▶ The data:
(* ===== verification/Fuzzy.v ===== *)
(** * Fuzzy term queries ([core/src/index.rs])

    [CappedFuzzyTermQuery], its weight and its scorer: the query builds the
    Levenshtein DFA of its term and restricts it to the prefix, the weight
    searches the term dictionary of a segment for the words the automaton
    accepts and collects the documents of the first of them.  The engine's
    terms, its DFA builder and its segments are classes. *)

From S2P Require Import Prelude RustStd Error Scorers.

(** ** Automata over the dictionary *)
Class Automaton (A St : Type) : Type := {
  aut_start : A -> St;
  aut_is_match : A -> St -> bool;
  aut_can_match : A -> St -> bool;
  aut_accept : A -> St -> byte -> St
}.
#[export] Hint Mode Automaton ! - : typeclass_instances.

Record PrefixedDfaAutomaton : Type := prefixed_dfa { pda_dfa : DFA; pda_prefix : list byte }.
Definition PrefixedDfaAutomaton_new (dfa : DFA) (prefix : list byte) : PrefixedDfaAutomaton :=
  prefixed_dfa dfa prefix.
#[export] Instance PrefixedDfaAutomaton_Automaton : Automaton PrefixedDfaAutomaton AutomatonState := {
  aut_start a := @automaton_start (pda_dfa a);
  aut_is_match a := @is_match (pda_dfa a) (pda_prefix a);
  aut_can_match a := @can_match (pda_dfa a);
  aut_accept a := @accept (pda_dfa a) (pda_prefix a)
}.

(** ** The engine *)

(** Terms: a field and a value, which may be a string. *)
Class TermApi (T : Type) : Type := {
  from_field_text : Z -> str -> T;
  term_field : T -> Z;
  value_as_str : T -> option str
}.
(** [LevenshteinAutomatonBuilder::new(max_distance, transposition_cost_one)]
    and [build_dfa]. *)
Record LevenshteinAutomatonBuilder : Type := levenshtein_builder {
  max_distance : Z; transposition_cost_one : bool
}.
Class LevenshteinApi : Type := build_dfa : LevenshteinAutomatonBuilder -> str -> DFA.

(** The inverted index of a field, whose term dictionary can be searched with
    any automaton, and the blocks of postings of a term; a segment has one per
    field. *)
Class InvertedIndexApi (II TermInfo E : Type) : Type := {
  dict_search : ∀ {A St} `{Automaton A St}, II -> A -> result E (list TermInfo);
  read_block_postings : II -> TermInfo -> result E (list (list Z))
}.
#[export] Hint Mode InvertedIndexApi ! - - : typeclass_instances.
Class SegmentApi (R II E : Type) : Type := inverted_index : R -> Z -> result E II.
#[export] Hint Mode SegmentApi ! - - : typeclass_instances.

(** The terms a query hands to a visitor, in the order of the calls. *)
Class QueryTerms (Q T : Type) : Type := query_terms : Q -> list (T * bool).
#[export] Hint Mode QueryTerms ! - : typeclass_instances.

(** ** [CappedAutomatonWeight] *)
Record CappedAutomatonWeight (A : Type) : Type := capped_weight {
  caw_field : Z; caw_automaton : A; caw_max_expansions : Z
}.
Arguments capped_weight {A} _ _ _.
Arguments caw_field {A} _.
Arguments caw_automaton {A} _.
Arguments caw_max_expansions {A} _.

Section Weight.
Context `{Terminated} {A St R II TermInfo E X : Type}.
Context `{Automaton A St} `{SegmentApi R II E} `{InvertedIndexApi II TermInfo E} `{ExplanationApi X}.
Context (InvalidArgument : string -> E).

(** The scorer: a [ConstScorer] over the sorted set, with the boost as the
    score of every document. *)
Definition CappedAutomatonWeight_scorer (w : CappedAutomatonWeight A) (reader : R) (boost : f32) :
    result E (SortedDocSet * f32) :=
  index ← inverted_index reader (caw_field w);
  term_stream ← dict_search index (caw_automaton w);
  docs ← CappedAutomatonWeight_docs (read_block_postings index) (caw_max_expansions w) term_stream;
  Ok (SortedDocSet_new docs, boost).

Definition CappedAutomatonWeight_explain (w : CappedAutomatonWeight A) (reader : R) (doc : Z) :
    result E X :=
  '(scorer, _) ← CappedAutomatonWeight_scorer w reader f32_one;
  if (SortedDocSet_seek doc scorer).1 =? doc then
    Ok (explanation_new [Txt "CappedAutomatonScorer"] f32_one)
  else Err (InvalidArgument "Document does not match fuzzy query").
End Weight.

(** ** [CappedFuzzyTermQuery] *)
Record CappedFuzzyTermQuery (T : Type) : Type := capped_fuzzy {
  cfq_term : T; cfq_distance : Z; cfq_prefix : str; cfq_max_expansions : Z
}.
Arguments capped_fuzzy {T} _ _ _ _.
Arguments cfq_term {T} _.
Arguments cfq_distance {T} _.
Arguments cfq_prefix {T} _.
Arguments cfq_max_expansions {T} _.

Section Query.
Context {T E : Type} `{TermApi T} `{LevenshteinApi}.
Context (InvalidArgument : string -> E).

Definition CappedFuzzyTermQuery_new (term : T) (distance : Z) (prefix : str) (max_expansions : Z) :
    CappedFuzzyTermQuery T :=
  capped_fuzzy term distance prefix max_expansions.

(** The weight does not depend on whether scores are wanted. *)
Definition CappedFuzzyTermQuery_weight (q : CappedFuzzyTermQuery T) (scoring_enabled : bool) :
    result E (CappedAutomatonWeight PrefixedDfaAutomaton) :=
  term_text ← ok_or (value_as_str (cfq_term q)) (InvalidArgument "fuzzy query requires a string term");
  let builder := levenshtein_builder (cfq_distance q) true in
  let automaton := PrefixedDfaAutomaton_new (build_dfa builder term_text) (as_bytes (cfq_prefix q)) in
  Ok (capped_weight (term_field (cfq_term q)) automaton (cfq_max_expansions q)).

Definition CappedFuzzyTermQuery_query_terms (q : CappedFuzzyTermQuery T) : list (T * bool) :=
  [(cfq_term q, false)].
#[export] Instance CappedFuzzyTermQuery_QueryTerms : QueryTerms (CappedFuzzyTermQuery T) T :=
  CappedFuzzyTermQuery_query_terms.
End Query.

(** A boosting query visits the terms of both of its queries. *)
Definition DemoteQuery_query_terms {QP QN T} `{QueryTerms QP T} `{QueryTerms QN T}
    (q : DemoteQuery QP QN) : list (T * bool) :=
  query_terms (dq_positive q) ++ query_terms (dq_negative q).
#[export] Instance DemoteQuery_QueryTerms {QP QN T} `{QueryTerms QP T} `{QueryTerms QN T} :
  QueryTerms (DemoteQuery QP QN) T := DemoteQuery_query_terms.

▶ Exercise:
Going back over the entries above, copy word for word every line from the one that has "(** The terms" on through the one that has "Ok (SortedDocSet_new docs, boost).".

▶ Output of the task:
(** The terms a query hands to a visitor, in the order of the calls. *)
Class QueryTerms (Q T : Type) : Type := query_terms : Q -> list (T * bool).
#[export] Hint Mode QueryTerms ! - : typeclass_instances.

(** ** [CappedAutomatonWeight] *)
Record CappedAutomatonWeight (A : Type) : Type := capped_weight {
  caw_field : Z; caw_automaton : A; caw_max_expansions : Z
}.
Arguments capped_weight {A} _ _ _.
Arguments caw_field {A} _.
Arguments caw_automaton {A} _.
Arguments caw_max_expansions {A} _.

Section Weight.
Context `{Terminated} {A St R II TermInfo E X : Type}.
Context `{Automaton A St} `{SegmentApi R II E} `{InvertedIndexApi II TermInfo E} `{ExplanationApi X}.
Context (InvalidArgument : string -> E).

(** The scorer: a [ConstScorer] over the sorted set, with the boost as the
    score of every document. *)
Definition CappedAutomatonWeight_scorer (w : CappedAutomatonWeight A) (reader : R) (boost : f32) :
    result E (SortedDocSet * f32) :=
  index ← inverted_index reader (caw_field w);
  term_stream ← dict_search index (caw_automaton w);
  docs ← CappedAutomatonWeight_docs (read_block_postings index) (caw_max_expansions w) term_stream;
  Ok (SortedDocSet_new docs, boost).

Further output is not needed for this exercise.